- MATERIALS PROVIDED
::::::::
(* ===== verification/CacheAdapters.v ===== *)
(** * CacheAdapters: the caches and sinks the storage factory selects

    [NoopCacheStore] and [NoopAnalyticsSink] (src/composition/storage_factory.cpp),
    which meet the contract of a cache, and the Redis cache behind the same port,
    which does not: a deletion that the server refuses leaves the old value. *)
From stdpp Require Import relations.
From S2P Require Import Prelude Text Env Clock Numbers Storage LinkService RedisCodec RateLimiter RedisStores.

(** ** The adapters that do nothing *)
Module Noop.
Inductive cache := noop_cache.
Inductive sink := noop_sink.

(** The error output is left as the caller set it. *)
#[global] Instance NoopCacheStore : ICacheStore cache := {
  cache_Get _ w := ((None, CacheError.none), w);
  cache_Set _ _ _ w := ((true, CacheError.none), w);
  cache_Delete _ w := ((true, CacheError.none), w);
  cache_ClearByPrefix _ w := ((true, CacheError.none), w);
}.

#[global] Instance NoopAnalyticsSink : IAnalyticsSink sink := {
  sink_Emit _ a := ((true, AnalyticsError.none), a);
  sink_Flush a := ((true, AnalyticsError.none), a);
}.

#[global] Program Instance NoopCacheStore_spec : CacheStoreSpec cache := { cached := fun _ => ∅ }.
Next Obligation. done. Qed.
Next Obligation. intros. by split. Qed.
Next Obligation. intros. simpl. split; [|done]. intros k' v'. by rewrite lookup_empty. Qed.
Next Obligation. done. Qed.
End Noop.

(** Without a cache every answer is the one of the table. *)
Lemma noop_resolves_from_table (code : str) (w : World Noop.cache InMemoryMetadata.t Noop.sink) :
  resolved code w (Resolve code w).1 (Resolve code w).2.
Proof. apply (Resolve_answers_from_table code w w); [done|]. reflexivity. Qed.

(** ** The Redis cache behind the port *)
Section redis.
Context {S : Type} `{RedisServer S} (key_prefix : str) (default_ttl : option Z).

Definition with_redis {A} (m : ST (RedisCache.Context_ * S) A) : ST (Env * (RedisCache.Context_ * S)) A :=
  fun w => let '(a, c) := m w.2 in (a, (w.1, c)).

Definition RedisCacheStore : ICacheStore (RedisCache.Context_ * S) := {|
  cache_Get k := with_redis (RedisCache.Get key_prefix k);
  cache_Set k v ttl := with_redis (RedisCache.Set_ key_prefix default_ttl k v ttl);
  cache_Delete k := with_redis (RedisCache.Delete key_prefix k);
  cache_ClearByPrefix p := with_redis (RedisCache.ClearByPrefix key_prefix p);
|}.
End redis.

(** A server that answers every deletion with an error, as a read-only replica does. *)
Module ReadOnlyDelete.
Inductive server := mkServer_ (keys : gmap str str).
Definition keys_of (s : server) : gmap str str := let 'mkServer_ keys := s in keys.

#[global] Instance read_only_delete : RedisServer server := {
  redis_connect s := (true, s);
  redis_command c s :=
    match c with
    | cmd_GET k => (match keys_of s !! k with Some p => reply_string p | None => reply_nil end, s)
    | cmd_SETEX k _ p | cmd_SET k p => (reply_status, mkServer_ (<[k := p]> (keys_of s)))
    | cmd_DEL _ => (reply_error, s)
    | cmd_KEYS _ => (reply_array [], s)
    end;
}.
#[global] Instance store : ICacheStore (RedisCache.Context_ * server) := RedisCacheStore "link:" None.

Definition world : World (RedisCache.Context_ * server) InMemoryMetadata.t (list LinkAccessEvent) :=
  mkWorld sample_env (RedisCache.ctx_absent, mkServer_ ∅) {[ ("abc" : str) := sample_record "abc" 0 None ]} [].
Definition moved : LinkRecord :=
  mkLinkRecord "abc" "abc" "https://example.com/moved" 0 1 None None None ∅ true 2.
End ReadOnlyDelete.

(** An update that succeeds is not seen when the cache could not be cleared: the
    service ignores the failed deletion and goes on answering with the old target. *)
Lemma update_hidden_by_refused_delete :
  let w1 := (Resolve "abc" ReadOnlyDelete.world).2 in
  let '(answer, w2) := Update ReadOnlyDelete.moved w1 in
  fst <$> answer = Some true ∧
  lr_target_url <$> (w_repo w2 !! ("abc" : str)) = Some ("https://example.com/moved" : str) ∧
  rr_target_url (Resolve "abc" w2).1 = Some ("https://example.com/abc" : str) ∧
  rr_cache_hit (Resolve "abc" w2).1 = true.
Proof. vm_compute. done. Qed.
::::::::
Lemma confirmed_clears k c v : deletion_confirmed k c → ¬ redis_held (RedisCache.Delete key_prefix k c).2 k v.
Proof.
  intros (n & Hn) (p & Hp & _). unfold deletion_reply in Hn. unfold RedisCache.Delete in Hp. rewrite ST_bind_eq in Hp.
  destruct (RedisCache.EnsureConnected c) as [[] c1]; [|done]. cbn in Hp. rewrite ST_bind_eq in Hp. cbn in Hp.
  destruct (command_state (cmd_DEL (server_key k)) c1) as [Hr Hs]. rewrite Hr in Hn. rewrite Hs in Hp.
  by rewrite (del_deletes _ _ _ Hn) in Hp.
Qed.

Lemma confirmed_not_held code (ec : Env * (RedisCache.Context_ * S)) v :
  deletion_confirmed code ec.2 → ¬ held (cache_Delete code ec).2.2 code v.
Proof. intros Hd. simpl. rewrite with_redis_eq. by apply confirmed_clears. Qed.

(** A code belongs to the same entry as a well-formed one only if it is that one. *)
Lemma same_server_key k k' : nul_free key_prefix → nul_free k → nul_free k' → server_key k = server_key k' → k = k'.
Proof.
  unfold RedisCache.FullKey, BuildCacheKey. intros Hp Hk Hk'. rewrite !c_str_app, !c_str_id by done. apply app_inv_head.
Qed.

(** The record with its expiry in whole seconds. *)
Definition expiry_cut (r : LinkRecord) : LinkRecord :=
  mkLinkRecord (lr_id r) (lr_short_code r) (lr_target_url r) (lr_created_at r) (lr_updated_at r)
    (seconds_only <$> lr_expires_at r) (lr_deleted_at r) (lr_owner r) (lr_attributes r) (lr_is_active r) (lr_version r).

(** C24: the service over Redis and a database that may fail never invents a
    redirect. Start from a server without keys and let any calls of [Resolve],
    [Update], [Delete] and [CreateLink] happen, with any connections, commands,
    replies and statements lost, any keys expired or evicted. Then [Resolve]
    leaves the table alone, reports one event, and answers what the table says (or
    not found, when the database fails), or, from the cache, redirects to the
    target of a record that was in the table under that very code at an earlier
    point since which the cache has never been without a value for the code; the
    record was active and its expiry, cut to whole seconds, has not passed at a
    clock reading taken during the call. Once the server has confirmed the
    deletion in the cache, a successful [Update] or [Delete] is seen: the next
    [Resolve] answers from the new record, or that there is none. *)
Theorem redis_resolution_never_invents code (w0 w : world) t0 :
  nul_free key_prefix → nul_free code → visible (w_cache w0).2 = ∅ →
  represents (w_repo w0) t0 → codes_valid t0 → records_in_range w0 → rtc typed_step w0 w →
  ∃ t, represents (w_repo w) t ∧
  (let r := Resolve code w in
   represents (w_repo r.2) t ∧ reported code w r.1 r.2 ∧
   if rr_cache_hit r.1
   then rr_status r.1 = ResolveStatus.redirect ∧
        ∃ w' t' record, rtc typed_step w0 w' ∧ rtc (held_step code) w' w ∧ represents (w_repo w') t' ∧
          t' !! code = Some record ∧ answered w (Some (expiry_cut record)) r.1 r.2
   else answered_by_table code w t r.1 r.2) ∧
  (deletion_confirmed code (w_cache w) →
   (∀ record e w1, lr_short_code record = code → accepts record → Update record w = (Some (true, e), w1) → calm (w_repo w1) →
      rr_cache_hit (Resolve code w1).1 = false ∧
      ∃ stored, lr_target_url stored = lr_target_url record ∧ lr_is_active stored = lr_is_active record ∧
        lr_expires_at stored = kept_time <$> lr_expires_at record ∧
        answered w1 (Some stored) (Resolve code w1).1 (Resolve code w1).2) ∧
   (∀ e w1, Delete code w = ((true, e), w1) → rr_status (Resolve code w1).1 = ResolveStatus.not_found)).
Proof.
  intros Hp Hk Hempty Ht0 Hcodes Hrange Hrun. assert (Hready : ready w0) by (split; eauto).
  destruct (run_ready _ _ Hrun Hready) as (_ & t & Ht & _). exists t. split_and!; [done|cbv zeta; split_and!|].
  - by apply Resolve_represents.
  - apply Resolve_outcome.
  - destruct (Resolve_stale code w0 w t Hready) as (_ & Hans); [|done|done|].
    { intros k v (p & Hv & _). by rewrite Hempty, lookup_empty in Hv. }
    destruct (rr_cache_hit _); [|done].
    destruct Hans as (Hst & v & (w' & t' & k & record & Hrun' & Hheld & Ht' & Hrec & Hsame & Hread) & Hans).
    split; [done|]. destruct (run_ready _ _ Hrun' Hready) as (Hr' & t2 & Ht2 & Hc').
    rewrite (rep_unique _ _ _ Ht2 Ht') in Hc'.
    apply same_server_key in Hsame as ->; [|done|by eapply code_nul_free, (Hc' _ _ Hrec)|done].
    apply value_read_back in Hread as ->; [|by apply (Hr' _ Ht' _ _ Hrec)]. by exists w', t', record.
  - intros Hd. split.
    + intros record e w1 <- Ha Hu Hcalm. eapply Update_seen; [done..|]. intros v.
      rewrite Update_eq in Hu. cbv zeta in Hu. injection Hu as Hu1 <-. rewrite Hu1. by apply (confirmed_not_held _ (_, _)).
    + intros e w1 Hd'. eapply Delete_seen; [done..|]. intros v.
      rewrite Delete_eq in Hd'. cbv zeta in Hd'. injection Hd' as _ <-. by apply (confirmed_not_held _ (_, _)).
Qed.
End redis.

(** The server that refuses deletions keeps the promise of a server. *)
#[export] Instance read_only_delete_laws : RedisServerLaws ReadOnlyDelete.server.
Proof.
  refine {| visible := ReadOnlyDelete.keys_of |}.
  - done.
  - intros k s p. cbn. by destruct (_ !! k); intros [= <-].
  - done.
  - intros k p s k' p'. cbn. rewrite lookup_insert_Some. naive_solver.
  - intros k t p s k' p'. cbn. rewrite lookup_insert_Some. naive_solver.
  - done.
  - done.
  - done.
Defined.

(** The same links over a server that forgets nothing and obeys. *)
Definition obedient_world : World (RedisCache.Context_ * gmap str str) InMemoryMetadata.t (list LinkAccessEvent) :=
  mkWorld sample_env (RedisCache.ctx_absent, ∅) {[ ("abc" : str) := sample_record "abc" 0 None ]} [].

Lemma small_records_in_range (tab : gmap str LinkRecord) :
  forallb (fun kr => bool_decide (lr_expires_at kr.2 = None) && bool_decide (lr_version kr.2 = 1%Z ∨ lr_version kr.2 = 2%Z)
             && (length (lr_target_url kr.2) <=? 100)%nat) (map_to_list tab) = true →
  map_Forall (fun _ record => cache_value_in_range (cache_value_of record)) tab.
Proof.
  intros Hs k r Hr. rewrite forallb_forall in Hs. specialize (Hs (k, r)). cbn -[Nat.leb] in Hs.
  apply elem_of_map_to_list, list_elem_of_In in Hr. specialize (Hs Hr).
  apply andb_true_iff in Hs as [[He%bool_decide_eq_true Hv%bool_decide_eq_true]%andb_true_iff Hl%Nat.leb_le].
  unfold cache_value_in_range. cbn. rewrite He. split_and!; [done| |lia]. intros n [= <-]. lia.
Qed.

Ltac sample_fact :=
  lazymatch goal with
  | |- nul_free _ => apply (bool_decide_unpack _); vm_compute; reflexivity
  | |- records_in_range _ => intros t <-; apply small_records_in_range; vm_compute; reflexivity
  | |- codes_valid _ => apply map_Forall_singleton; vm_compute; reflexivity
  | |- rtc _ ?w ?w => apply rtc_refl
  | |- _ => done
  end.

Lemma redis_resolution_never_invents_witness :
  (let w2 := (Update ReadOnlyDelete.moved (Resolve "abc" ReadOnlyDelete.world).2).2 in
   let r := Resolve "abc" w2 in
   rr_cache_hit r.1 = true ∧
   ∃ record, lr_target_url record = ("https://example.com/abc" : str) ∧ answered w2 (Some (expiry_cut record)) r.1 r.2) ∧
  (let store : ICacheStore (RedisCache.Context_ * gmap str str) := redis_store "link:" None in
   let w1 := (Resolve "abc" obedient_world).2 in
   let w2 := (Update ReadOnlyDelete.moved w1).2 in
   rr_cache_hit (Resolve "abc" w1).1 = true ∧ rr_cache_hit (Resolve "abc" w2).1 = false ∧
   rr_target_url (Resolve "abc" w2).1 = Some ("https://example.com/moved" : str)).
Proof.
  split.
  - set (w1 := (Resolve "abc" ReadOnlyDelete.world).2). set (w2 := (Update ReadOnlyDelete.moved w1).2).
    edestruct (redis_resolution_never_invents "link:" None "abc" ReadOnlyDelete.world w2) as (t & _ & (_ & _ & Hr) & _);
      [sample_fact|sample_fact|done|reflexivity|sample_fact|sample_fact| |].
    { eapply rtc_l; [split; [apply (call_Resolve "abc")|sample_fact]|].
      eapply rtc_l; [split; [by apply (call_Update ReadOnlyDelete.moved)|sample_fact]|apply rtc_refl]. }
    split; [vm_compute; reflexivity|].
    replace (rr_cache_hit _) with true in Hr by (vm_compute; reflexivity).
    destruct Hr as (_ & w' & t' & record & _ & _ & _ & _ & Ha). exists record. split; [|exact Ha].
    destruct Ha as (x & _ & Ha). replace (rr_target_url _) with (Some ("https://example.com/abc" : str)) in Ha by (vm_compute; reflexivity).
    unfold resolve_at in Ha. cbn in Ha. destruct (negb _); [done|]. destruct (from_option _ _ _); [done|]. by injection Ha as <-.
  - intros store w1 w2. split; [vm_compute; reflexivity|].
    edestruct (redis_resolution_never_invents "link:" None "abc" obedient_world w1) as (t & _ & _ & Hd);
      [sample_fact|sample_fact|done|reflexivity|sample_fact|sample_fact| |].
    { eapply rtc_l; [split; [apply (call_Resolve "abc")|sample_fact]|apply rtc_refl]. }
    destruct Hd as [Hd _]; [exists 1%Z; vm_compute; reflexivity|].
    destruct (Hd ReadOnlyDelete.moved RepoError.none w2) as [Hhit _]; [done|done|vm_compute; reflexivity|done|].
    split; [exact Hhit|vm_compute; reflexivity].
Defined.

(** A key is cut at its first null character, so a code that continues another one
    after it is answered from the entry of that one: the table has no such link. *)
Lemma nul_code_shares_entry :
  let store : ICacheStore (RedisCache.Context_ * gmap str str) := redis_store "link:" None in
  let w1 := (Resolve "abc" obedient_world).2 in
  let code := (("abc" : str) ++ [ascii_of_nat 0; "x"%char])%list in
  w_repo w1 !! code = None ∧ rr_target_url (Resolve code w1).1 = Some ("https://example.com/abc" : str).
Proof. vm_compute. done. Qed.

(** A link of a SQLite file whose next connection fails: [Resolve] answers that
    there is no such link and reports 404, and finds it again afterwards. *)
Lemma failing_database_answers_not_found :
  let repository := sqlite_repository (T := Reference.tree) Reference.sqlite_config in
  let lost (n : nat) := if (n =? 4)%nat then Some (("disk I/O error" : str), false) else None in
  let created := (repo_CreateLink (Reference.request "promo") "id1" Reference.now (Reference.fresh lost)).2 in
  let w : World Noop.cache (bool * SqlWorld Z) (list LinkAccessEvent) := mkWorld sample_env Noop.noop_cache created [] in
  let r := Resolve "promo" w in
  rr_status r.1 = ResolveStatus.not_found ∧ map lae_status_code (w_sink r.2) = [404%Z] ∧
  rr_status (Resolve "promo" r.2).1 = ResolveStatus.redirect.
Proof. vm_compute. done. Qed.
::::::::
- YOUR ASSIGNMENT
Out of the data above, set down the lines from the one with "there is no such" to the one with "let created := (repo_CreateLink", both included, exactly as written and with no additions.

- WRITTEN ANSWER
    there is no such link and reports 404, and finds it again afterwards. *)
Lemma failing_database_answers_not_found :
  let repository := sqlite_repository (T := Reference.tree) Reference.sqlite_config in
  let lost (n : nat) := if (n =? 4)%nat then Some (("disk I/O error" : str), false) else None in
  let created := (repo_CreateLink (Reference.request "promo") "id1" Reference.now (Reference.fresh lost)).2 in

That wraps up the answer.